Filmdeki İstanbul sahneleri tipik Orta Doğu ülkesi imajı ile servis ediliyor, altta çalan etnik müzik ile gizemli bir hava sergilenmek istenmiş. Bunun da yine Vlad’ın bir süre yaşadığı coğrafyada gizem unsuru olarak kullanılmak istendiği açık. Oyunculuklara gelirsek, yabancı oyuncuların hiç fena olmadığı yapımda asıl şaha kalkan Selim Bayraktar oluyor. Profesör Ali rolü ile filmin çıtasını yukarıya çektiği aşikar. Bu rolü başka bir Türk oyuncu oynasaydı bu etkiyi verir miydi bilinmez. Bayraktar ile popüler dönem dizisi Muhteşem Yüzyılda’da da rol arkadaşı olan Selma Ergeç ise Nina karakteri ile rolünün hakkını veriyor. Filmdeki en büyük sıkıntı ilk yarıda aklımıza takılan bazı soruları cevaplamaması. Ali’nin ruh halindeki değişiklikler kısa bir şekilde geçilmiş, yıllardır Vlad’ı araştıran Profesör Ali’nin arka planda yaşadıklarını biraz daha seyirci ile paylaşılması gerekirdi diye düşünüyorum. Özellikle finalde yaptığı twist ile bunların sebeplerine biraz daha yer verilebilirdi. Ergeç’in canlandırdığı tarihçi Nina’nın ise ilk yarıdaki gizemli tavırları da bir yere bağlanmayınca seyirci bir nebze yarım ayrılmış oldu salondan.

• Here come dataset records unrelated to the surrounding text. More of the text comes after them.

(** * Properties *)

(** ** The thresholds are the doubles the source literals denote *)

Lemma literal_050 : Prim2SF 0.50%float = Float64.c050.
Proof. vm_compute. reflexivity. Qed.

Lemma literal_020 : Prim2SF 0.20%float = Float64.c020.
Proof. vm_compute. reflexivity. Qed.

(** ** Comparison of doubles *)

Lemma SFcompare_antisym (a b : spec_float) :
  SFcompare a b = CompOpp <$> SFcompare b a.
Proof.
  destruct a as [sa|sa| |sa ma ea], b as [sb|sb| |sb mb eb]; simpl;
    try reflexivity; try (destruct sa; reflexivity);
    try (destruct sb; reflexivity);
    try (destruct sa, sb; reflexivity).
  destruct sa, sb; simpl; try reflexivity;
    rewrite (Z.compare_antisym eb ea);
    destruct (eb ?= ea); simpl; try reflexivity;
    change (Pos.compare_cont Eq ma mb) with (ma ?= mb)%positive;
    change (Pos.compare_cont Eq mb ma) with (mb ?= ma)%positive;
    rewrite (Pos.compare_antisym mb ma);
    destruct (mb ?= ma)%positive; reflexivity.
Qed.

Lemma SFcompare_total (a b : spec_float) :
  a <> S754_nan -> b <> S754_nan -> exists c, SFcompare a b = Some c.
Proof.
  destruct a as [sa|sa| |sa ma ea], b as [sb|sb| |sb mb eb];
    intros Ha Hb; try congruence; simpl; eauto.
Qed.

Lemma lt_not_ge (a b : spec_float) :
  Float64.lt a b = true -> Float64.ge a b = false.
Proof.
  unfold Float64.lt, Float64.ge, SFltb, SFleb.
  rewrite (SFcompare_antisym b a).
  destruct (SFcompare a b) as [[]|]; simpl; congruence.
Qed.

Lemma not_ge_lt (a b : spec_float) :
  a <> S754_nan -> b <> S754_nan ->
  Float64.ge a b = false -> Float64.lt a b = true.
Proof.
  intros Ha Hb. unfold Float64.lt, Float64.ge, SFltb, SFleb.
  rewrite (SFcompare_antisym b a).
  destruct (SFcompare_total a b Ha Hb) as [c ->].
  destruct c; simpl; congruence.
Qed.

Lemma ge_not_nan (a b : spec_float) :
  Float64.ge a b = true -> a <> S754_nan.
Proof.
  unfold Float64.ge, SFleb. intros H ->.
  destruct b; simpl in H; congruence.
Qed.

Lemma SFcompare_finite_pos (m1 m2 : positive) (e1 e2 : Z) :
  SFcompare (S754_finite false m1 e1) (S754_finite false m2 e2) =
  Some match e1 ?= e2 with
       | Lt => Lt
       | Gt => Gt
       | Eq => (m1 ?= m2)%positive
       end.
Proof. reflexivity. Qed.

Lemma ge_c050_ge_c020 (p : spec_float) :
  Float64.ge p Float64.c050 = true -> Float64.ge p Float64.c020 = true.
Proof.
  unfold Float64.ge, SFleb, Float64.c050, Float64.c020.
  destruct p as [s|s| |s m e].
  - destruct s; simpl; congruence.
  - destruct s; simpl; congruence.
  - simpl; congruence.
  - destruct s; [simpl; congruence|].
    rewrite !SFcompare_finite_pos.
    destruct (Z.compare_spec (-53) e) as [He|He|He]; try congruence.
    + subst e. intros _. reflexivity.
    + intros _. destruct (Z.compare_spec (-55) e) as [H|H|H];
        first [reflexivity | lia].
Qed.

(** ** The tier of a probability *)

Lemma tier_high_iff (p : spec_float) :
  tier p = High <-> Float64.ge p Float64.c050 = true.
Proof.
  unfold tier. destruct (Float64.ge p Float64.c050).
  - tauto.
  - destruct (Float64.ge p Float64.c020); split; congruence.
Qed.

Lemma tier_moderate_iff (p : spec_float) :
  tier p = Moderate <->
  Float64.ge p Float64.c020 = true /\ Float64.ge p Float64.c050 = false.
Proof.
  unfold tier. destruct (Float64.ge p Float64.c050).
  - split; [congruence | intros [_ H]; congruence].
  - destruct (Float64.ge p Float64.c020); split; try tauto; try congruence.
    intros [H _]; congruence.
Qed.

Lemma tier_low_iff (p : spec_float) :
  tier p = Low <-> Float64.ge p Float64.c020 = false.
Proof.
  unfold tier. destruct (Float64.ge p Float64.c050) eqn:H50.
  - rewrite (ge_c050_ge_c020 _ H50). split; congruence.
  - destruct (Float64.ge p Float64.c020); split; congruence.
Qed.

Lemma c050_not_nan : Float64.c050 <> S754_nan.
Proof. discriminate. Qed.

Lemma c020_not_nan : Float64.c020 <> S754_nan.
Proof. discriminate. Qed.

(** C1: on a probability, that is a double between 0 and 1, the tier is
    High exactly when [p >= 0.50], Moderate exactly when
    [0.20 <= p < 0.50] and Low exactly when [p < 0.20]; the two boundary
    values belong to the higher tier, and the six sample points of the
    specification get the tiers it lists. *)
Theorem tier_thresholds (p : spec_float) :
  Float64.ge p Float64.zero = true ->
  Float64.ge Float64.one p = true ->
  (tier p = High <-> Float64.ge p Float64.c050 = true) /\
  (tier p = Moderate <->
     Float64.ge p Float64.c020 = true /\ Float64.lt p Float64.c050 = true) /\
  (tier p = Low <-> Float64.lt p Float64.c020 = true) /\
  tier Float64.c050 = High /\
  tier Float64.c020 = Moderate /\
  tier (Prim2SF 0.00%float) = Low /\
  tier (Prim2SF 0.1999%float) = Low /\
  tier (Prim2SF 0.4999%float) = Moderate /\
  tier (Prim2SF 1.00%float) = High.
Proof.
  intros H0 _. pose proof (ge_not_nan _ _ H0) as Hp.
  split; [apply tier_high_iff|].
  split.
  { rewrite tier_moderate_iff. split; intros [H20 H50]; split; trivial.
    - apply not_ge_lt; auto using c050_not_nan.
    - apply lt_not_ge; trivial. }
  split.
  { rewrite tier_low_iff. split; intros H.
    - apply not_ge_lt; auto using c020_not_nan.
    - apply lt_not_ge; trivial. }
  repeat split; vm_compute; reflexivity.
Qed.

Lemma tier_thresholds_witness :
  Float64.ge Float64.c020 Float64.zero = true /\
  Float64.ge Float64.one Float64.c020 = true /\
  (tier Float64.c020 = Moderate <->
     Float64.ge Float64.c020 Float64.c020 = true /\
     Float64.lt Float64.c020 Float64.c050 = true).
Proof.
  split; [reflexivity|]. split; [reflexivity|].
  apply (tier_thresholds Float64.c020); reflexivity.
Defined.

Dracula efsanesi pek çok filme konu oldu ve farklı şekillerde karşımıza çıktı. Ancak Türkiye’de hapsedildiği ve burada bir tarikatın bir dönem kendisine hizmet ettiği gibi değişik unsurlar sunulduğunda hayli ilgi çekebiliyor. Cinli perili filmlerden sıkıldıysanız ve vampir olgusuna dahası Dracula’ya bizim taraftan bakmak isterseniz türün hastaları için -beklentiyi yüksek tutmadan- Kanlı Girdap bir alternatif olabilir.